$\newcommand{\Hom}{\operatorname{Hom}}$ For this problem, we let $0\rightarrow A\xrightarrow{i} B \xrightarrow{j}C\rightarrow 0$ be a short exact sequence of groups, and $G$ an abelian group. It's not too hard to see that this induces an exact sequence: $$0\rightarrow\Hom(G,A)\xrightarrow{i_*}\Hom(G,B)\xrightarrow{j_*}\Hom(G,C)$$ But I am then tasked with showing that if $G$ is free abelian, $j_*$ is surjective. The question suggests to me that such a condition must be necessary, but I can't think how I can use it to form a proof. Here's what I've come up with so far:
Given $\psi\in\Hom(G,C)$, we seek to construct $\phi\in\Hom(G,B)$ such that $j_*(\phi)=\psi$, or equivalently $j(\phi(g))=\psi(g)\; \forall g\in G$. Since $j$ is surjective by exactness, there exists $b\in B$ such that $j(b)=\psi(g)\; \forall g \in G$. Can we define $\phi$ by $\phi(g)=b$ where $j(b)=\psi(g)$? $j$ is not necessarily injective, so this may not be well-defined. Can we use the free-ness of $G$ at this point? I'm not sure how to proceed.

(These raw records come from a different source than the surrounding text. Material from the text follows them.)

(** X1: LorenzDXDot, LorenzDYDot, LorenzDZDot are the linearization of
    LorenzXDot, LorenzYDot, LorenzZDot: the field at a displaced point is
    the field at the point plus the linearized derivative of the
    displacement plus a remainder of second order in the displacement,
    alpha dy dz for x, - beta dx dz for y and none for z. *)
Theorem LorenzDDot_linearizes :
  forall alpha gamma mu beta delta lambd x y z dx dy dz : R,
    LorenzXDot alpha gamma mu beta delta lambd (x + dx) (y + dy) (z + dz)
    = LorenzXDot alpha gamma mu beta delta lambd x y z
      + LorenzDXDot alpha gamma mu beta delta lambd x y z dx dy dz
      + alpha * dy * dz
    /\ LorenzYDot alpha gamma mu beta delta lambd (x + dx) (y + dy) (z + dz)
       = LorenzYDot alpha gamma mu beta delta lambd x y z
         + LorenzDYDot alpha gamma mu beta delta lambd x y z dx dy dz
         - beta * dx * dz
    /\ LorenzZDot alpha gamma mu beta delta lambd (x + dx) (y + dy) (z + dz)
       = LorenzZDot alpha gamma mu beta delta lambd x y z
         + LorenzDZDot alpha gamma mu beta delta lambd x y z dx dy dz.
Proof.
  intros. unfold LorenzXDot, LorenzYDot, LorenzZDot,
    LorenzDXDot, LorenzDYDot, LorenzDZDot. real_ops.
  repeat split; ring.
Qed.

(** X2: LorenzODETrJac is the trace of the linearization, the sum of the
    x component of LorenzDXDot along (1,0,0), of LorenzDYDot along (0,1,0)
    and of LorenzDZDot along (0,0,1), at every state; it does not depend on
    the state it is given. *)
Theorem LorenzODETrJac_is_trace :
  forall alpha gamma mu beta delta lambd x y z x' y' z' : R,
    LorenzDXDot alpha gamma mu beta delta lambd x y z 1 0 0
    + LorenzDYDot alpha gamma mu beta delta lambd x y z 0 1 0
    + LorenzDZDot alpha gamma mu beta delta lambd x y z 0 0 1
    = LorenzODETrJac alpha gamma mu beta delta lambd x' y' z'.
Proof.
  intros. unfold LorenzDXDot, LorenzDYDot, LorenzDZDot, LorenzODETrJac.
  real_ops. ring.
Qed.

(** X3: RKThreeD leaves every equilibrium fixed: where the three
    derivatives vanish, the step returns the state it was given, for
    every step size. *)
Theorem RKThreeD_fixes_equilibria :
  forall (a b c d e i x y z : R) (f g h : field) (dt : R),
    f a b c d e i x y z = 0 ->
    g a b c d e i x y z = 0 ->
    h a b c d e i x y z = 0 ->
    RKThreeD a b c d e i x y z f g h dt = (x, y, z).
Proof.
  intros a b c d e i x y z f g h dt Hf Hg Hh.
  assert (Ex : x + dt * 0 / 2 = x) by field.
  assert (Ey : y + dt * 0 / 2 = y) by field.
  assert (Ez : z + dt * 0 / 2 = z) by field.
  assert (Fx : x + dt * 0 = x) by ring.
  assert (Fy : y + dt * 0 = y) by ring.
  assert (Fz : z + dt * 0 = z) by ring.
  unfold RKThreeD. rewrite lit_R_2, lit_R_6. real_ops.
  rewrite Hf, Hg, Hh, Ex, Ey, Ez.
  rewrite Hf, Hg, Hh, Ex, Ey, Ez.
  rewrite Hf, Hg, Hh, Fx, Fy, Fz.
  rewrite Hf, Hg, Hh.
  vec3_eq; field.
Qed.

(** The origin is an equilibrium of the Lorenz field, whatever the
    parameters. *)
Lemma RKThreeD_fixes_equilibria_witness :
  LorenzStep 5 1 (22 / 10) 8 1 (639 / 100) (1 / 100) (0, 0, 0) = (0, 0, 0).
Proof.
  unfold LorenzStep.
  apply (RKThreeD_fixes_equilibria 5 1 (22 / 10) 8 1 (639 / 100) 0 0 0
           LorenzXDot LorenzYDot LorenzZDot (1 / 100));
    unfold LorenzXDot, LorenzYDot, LorenzZDot; real_ops; ring.
Defined.

(** X4: on the uncoupled linear field x' = a x, y' = b y, z' = c z, one
    step of RKThreeD multiplies each coordinate by the Taylor polynomial
    of degree four of the exponential, at dt times the rate. *)
Theorem RKThreeD_linear_field :
  forall (a b c d e i x y z dt : R),
    RKThreeD a b c d e i x y z DecayX DecayY DecayZ dt
    = (x * taylor4 (dt * a), y * taylor4 (dt * b), z * taylor4 (dt * c)).
Proof.
  intros. unfold RKThreeD, DecayX, DecayY, DecayZ, taylor4.
  rewrite lit_R_2, lit_R_6. real_ops.
  vec3_eq; field.
Qed.

(** X5: the tangent step of the Lorenz flow is the Taylor polynomial of
    degree four of the exponential of dt J applied to the tangent vector,
    where J is the linearized derivative at the base state:
    w + dt J w + dt^2/2 J^2 w + dt^3/6 J^3 w + dt^4/24 J^4 w. *)
Theorem TangentFlowRKThreeD_taylor :
  forall (a b c d e i x y z dt : R) (w : V3 R),
    let J := LorenzTangentDerivative a b c d e i x y z in
    LorenzTangentStep a b c d e i x y z dt w
    = vadd (vadd (vadd (vadd w (vscale dt (J w)))
                    (vscale (dt * dt / 2) (J (J w))))
              (vscale (dt * dt * dt / 6) (J (J (J w)))))
        (vscale (dt * dt * dt * dt / 24) (J (J (J (J w))))).
Proof.
  intros a b c d e i x y z dt [[wx wy] wz]. cbv zeta.
  unfold LorenzTangentStep, LorenzTangentDerivative, TangentFlowRKThreeD,
    LorenzDXDot, LorenzDYDot, LorenzDZDot.
  cbn [vadd vscale].
  rewrite lit_R_2, lit_R_6. real_ops.
  vec3_eq; field.
Qed.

$\newcommand{\Hom}{\operatorname{Hom}}$ So, using the fact that $G$ free abelian (with basis $\{e_i\}_{i\in \mathcal{I}}$) means we can think of $\psi\in\Hom(G,C)$ as $\psi:e_i\mapsto c_i$ for some $c_i\in C$, each of which has a $j$-preimage $b_i\in B$, so we can define $\phi\in\Hom(G,B)$ by $\phi:e_i \mapsto b_i$, then $j\circ \phi=\psi$ as required.